Work to be completed |
If a line in the records below contains "watermark", copy that line.
========================================================================
Lemma try_finish_moves slot k t : moves_controls k (TryFinishRetirement slot k) t t.
Proof. unfold TryFinishRetirement. case_match; [apply finish_retirement_moves|apply rtc_refl]. Qed.

Lemma acquire_moves slot w :
  (slot < length (controls (impl w)))%nat ->
  moves_controls (impl w) (impl (on_acquire slot w)) (taken w) (taken (on_acquire slot w)).
Proof.
  intros [c Hc]%lookup_lt_is_Some_2.
  assert (control_at (impl w) slot = c) as Hat by (unfold control_at; by rewrite Hc).
  unfold moves_controls, on_acquire, AcquireSlot. cbn [impl taken]. rewrite Hat.
  case_bool_decide as Hst; cbn [negb]; [|apply rtc_refl].
  set (k1 := on_control _ slot (impl w)).
  assert (controls k1 = <[slot := c <| control_state := kActive |>]> (controls (impl w))) as H1
    by (by apply on_control_controls).
  assert (rtc control_move (controls (impl w), taken w)
            (controls k1, taken w ++ [(slot, control_generation c)])) as Htake.
  { rewrite H1. apply rtc_once. by apply (cm_take slot). }
  destruct (negb (admission_open (lifetime k1))); cbn [fst]; [|exact Htake].
  assert (controls k1 !! slot = Some (c <| control_state := kActive |>)) as Hc1
    by (rewrite H1; apply list_lookup_insert_eq; by eapply lookup_lt_Some).
  etrans; [exact Htake|]. eapply rtc_l; [by apply (cm_retire slot _ kRetiring _ _ Hc1)|].
  rewrite <- (on_control_controls (fun c => c <| control_state := kRetiring |>) slot _ _ Hc1).
  apply try_finish_moves.
Qed.

Lemma retire_slot_moves slot g k t : moves_controls k (RetireSlot slot g k).1 t t.
Proof.
  unfold RetireSlot. case_match; [|apply rtc_refl]. cbn [fst]. b2p.
  match goal with H : bool_decide _ = true |- _ => apply bool_decide_eq_true in H end.
  assert (controls k !! slot = Some (control_at k slot)) as Hc
    by (apply control_at_lookup; congruence).
  unfold moves_controls. rewrite (on_control_controls _ _ _ _ Hc). apply rtc_once.
  apply (cm_retire slot _ kRetiring _ _ Hc); congruence.
Qed.

Lemma kernel_step_controls gc w w' :
  world_inv gc w -> length (controls (impl w)) = kMaximumProducerSlots -> kernel_step gc w w' ->
  moves_controls (impl w) (impl w') (taken w) (taken w').
Proof.
  intros Hinv Hlen Hstep.
  assert (forall k' t, registration_part k' = registration_part (impl w) ->
            moves_controls (impl w) k' t t) as Hsame.
  { intros k' t H. unfold registration_part in H. injection H as _ Hc _ _.
    unfold moves_controls. rewrite Hc. apply rtc_refl. }
  destruct Hstep as [shard w Hs|call w Hcall Hact|call rest w Hperm|p call claim shard w Hp Hs
    |p call claim cell n w Hp|p call claim cell r ts w Hp _|p call claim cell r ts stored w Hp
    |p call claim cell ts stored handle w Hp|p call claim ts stored handle q w Hp|p call claim w Hp
    |w|claim w Hc|claim w Hc|slot w _|slot rest w _|slot w Hs|slot g w|slot g w|v w|w].
  - by apply Hsame.
  - by apply Hsame.
  - pose proof (claim_registrations call (impl w)) as H. unfold on_claim.
    change (impl (w <| entered := rest |>)) with (impl w).
    destruct (PublishClaim call (impl w)) as [k [x|ret]]; by apply Hsame.
  - pose proof (recheck_registrations shard call claim (impl w)) as H. unfold settle.
    destruct (PublishRecheck shard call claim (impl w)) as [k [x|ret]]; by apply Hsame.
  - pose proof (reserve_registrations n call (impl w)) as H. unfold settle.
    destruct (PublishReserve n call (impl w)) as [k [x|ret]]; by apply Hsame.
  - pose proof (build_registrations gc ts call cell r (impl w)) as H. unfold settle.
    destruct (PublishBuild gc ts call cell r (impl w)) as [k [x|ret]]; by apply Hsame.
  - pose proof (commit_registrations call cell r stored (impl w)) as H. unfold settle.
    destruct (PublishCommit call cell r stored (impl w)) as [k [x|ret]]; by apply Hsame.
  - pose proof (allocate_registrations call claim handle cell (impl w)) as H. unfold on_allocate, settle.
    destruct (PublishAllocate call claim handle cell (impl w)) as [k [x|ret]]; by apply Hsame.
  - apply Hsame, finish_registrations.
  - apply Hsame, leave_part.
  - pose proof (consume_claim_registrations (impl w)) as H. unfold on_consume_claim.
    destruct (ConsumeClaim (impl w)) as [k [x|st]]; by apply Hsame.
  - pose proof (consume_record_registrations true claim (impl w)) as H. unfold on_consume_record.
    destruct (ConsumeRecord true claim (impl w)) as [k x]. by apply Hsame.
  - by apply Hsame.
  - by apply Hsame.
  - apply finish_retirement_moves.
  - apply acquire_moves. destruct (io_config _ (wi_impl _ _ Hinv)) as [_ _ _ [_ Hmax] _]. lia.
  - apply rtc_refl.
  - apply retire_slot_moves.
  - apply rtc_refl.
  - unfold moves_controls, CloseAdmission, Notify. cbn. case_match; apply rtc_refl.
Qed.
Lemma TryPublishSlot_exact_witness :
  (TryPublishSlot RecordStorage.no_double kernel_demo_env (kernel_demo_call (BuildReturns kComplete))
     (impl kernel_demo_registered)).2
  = Returned {| outcome := kAccepted; admission_sequence := Some 0; result_truncated := false |}
  /\ (TryPublishSlot RecordStorage.no_double kernel_demo_env (kernel_demo_call BuildThrows)
        (impl kernel_demo_registered)).2 = Threw.
Proof.
  pose proof (TryPublishSlot_exact RecordStorage.no_double kernel_demo_config kernel_demo_registered
    (kernel_demo_call (BuildReturns kComplete)) kernel_demo_env kernel_demo_reaches
    (kernel_demo_call_ok _) kernel_demo_env_ok) as H1.
  pose proof (TryPublishSlot_exact RecordStorage.no_double kernel_demo_config kernel_demo_registered
    (kernel_demo_call BuildThrows) kernel_demo_env kernel_demo_reaches
    (kernel_demo_call_ok _) kernel_demo_env_ok) as H2.
  destruct (TryPublishSlot _ _ (kernel_demo_call (BuildReturns kComplete)) _) as [k1 r1].
  destruct (TryPublishSlot _ _ (kernel_demo_call BuildThrows) _) as [k2 r2].
  destruct H1 as [-> _], H2 as [-> _]. split; [apply kernel_demo_accepts|by vm_compute].
Defined.






(** ** A retirement decided on an old test

    [TryFinishRetirement] tests that the lane is drained before it takes the slot from
    [kRetiring]. When the slot is retired between the two, after a publication has passed
    its own test, the slot is reconciled and freed under that publication. *)

Definition race_call : PublishCall := kernel_demo_call (BuildReturns kComplete).

(** The consumer tests the lane, a producer enters, claims it and tests its slot. *)
Definition race_tested : World := kernel_demo_registered <| drained_checks ::= cons 0%nat |>.
Definition race_entered : World := race_tested <| entered ::= cons race_call |>.
Definition race_claimed : World := on_claim race_call (race_entered <| entered := [] |>).
(* ===== verification/RuntimeDomain.v ===== *)
(** * The domain of a Runtime ([src/runtime.cpp], [RuntimeDomain] and [Runtime::Impl])

    The state the Runtime's threads share: the route, the producer kernel, the control
    reserve, the ordered actions and the route ledger. A critical section of
    [state_mutex_] is one function; [Run] is the step function of the worker thread, one
    step per critical section or call into a component, so that other threads can run
    between them. [accepted] arguments are samples of the kernel's accepted count. *)
From stdpp Require Import strings.
From S2P Require Import Prelude Sampling KernelTypes ThreadRegistry RuntimeConfig RuntimeRoute.
From S2P Require Operation ControlReserve ProducerKernel RouteTypes RawFileSink.
#[local] Open Scope Z_scope.
#[local] Open Scope ulog_scope.
#[local] Existing Instance RouteTypes.DeliveryOutcome_eq_dec.

(** ** Data *)

Inductive ControlActionKind := kDrain | kShutdown.

#[export] Instance ControlActionKind_eq_dec : EqDecision ControlActionKind.
Proof. solve_decision. Defined.

Record ControlAction := {
  action_kind : ControlActionKind;
  watermark : Z;
  completion : option ControlReserve.NodeRef;
  active : bool;
}.

#[export] Instance ControlAction_eta : Eta ControlAction := fun a =>
  {| action_kind := action_kind a; watermark := watermark a; completion := completion a;
     active := active a |}.

(** [ControlAction{}] *)
Definition empty_action : ControlAction :=
  {| action_kind := kDrain; watermark := 0; completion := None; active := false |}.

Record RouteLedger := {
  processed_records : Z;
  processed_bytes : Z;
  retired_records : Z;
  delivered_records : Z;
  delivered_bytes : Z;
  failed_records : Z;
  failed_bytes : Z;
  encoding_failed_records : Z;
  encoding_failed_sequence : option Z;
  settled : bool;
}.

#[export] Instance RouteLedger_eta : Eta RouteLedger := fun l =>
  {| processed_records := processed_records l; processed_bytes := processed_bytes l;
     retired_records := retired_records l; delivered_records := delivered_records l;
     delivered_bytes := delivered_bytes l; failed_records := failed_records l;
     failed_bytes := failed_bytes l; encoding_failed_records := encoding_failed_records l;
     encoding_failed_sequence := encoding_failed_sequence l; settled := settled l |}.

(** [RouteLedger{}] *)
Definition empty_ledger : RouteLedger :=
  {| processed_records := 0; processed_bytes := 0; retired_records := 0; delivered_records := 0;
     delivered_bytes := 0; failed_records := 0; failed_bytes := 0; encoding_failed_records := 0;
     encoding_failed_sequence := None; settled := false |}.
========================================================================
Solution |
  watermark : Z;
  {| action_kind := action_kind a; watermark := watermark a; completion := completion a;
  {| action_kind := kDrain; watermark := 0; completion := None; active := false |}.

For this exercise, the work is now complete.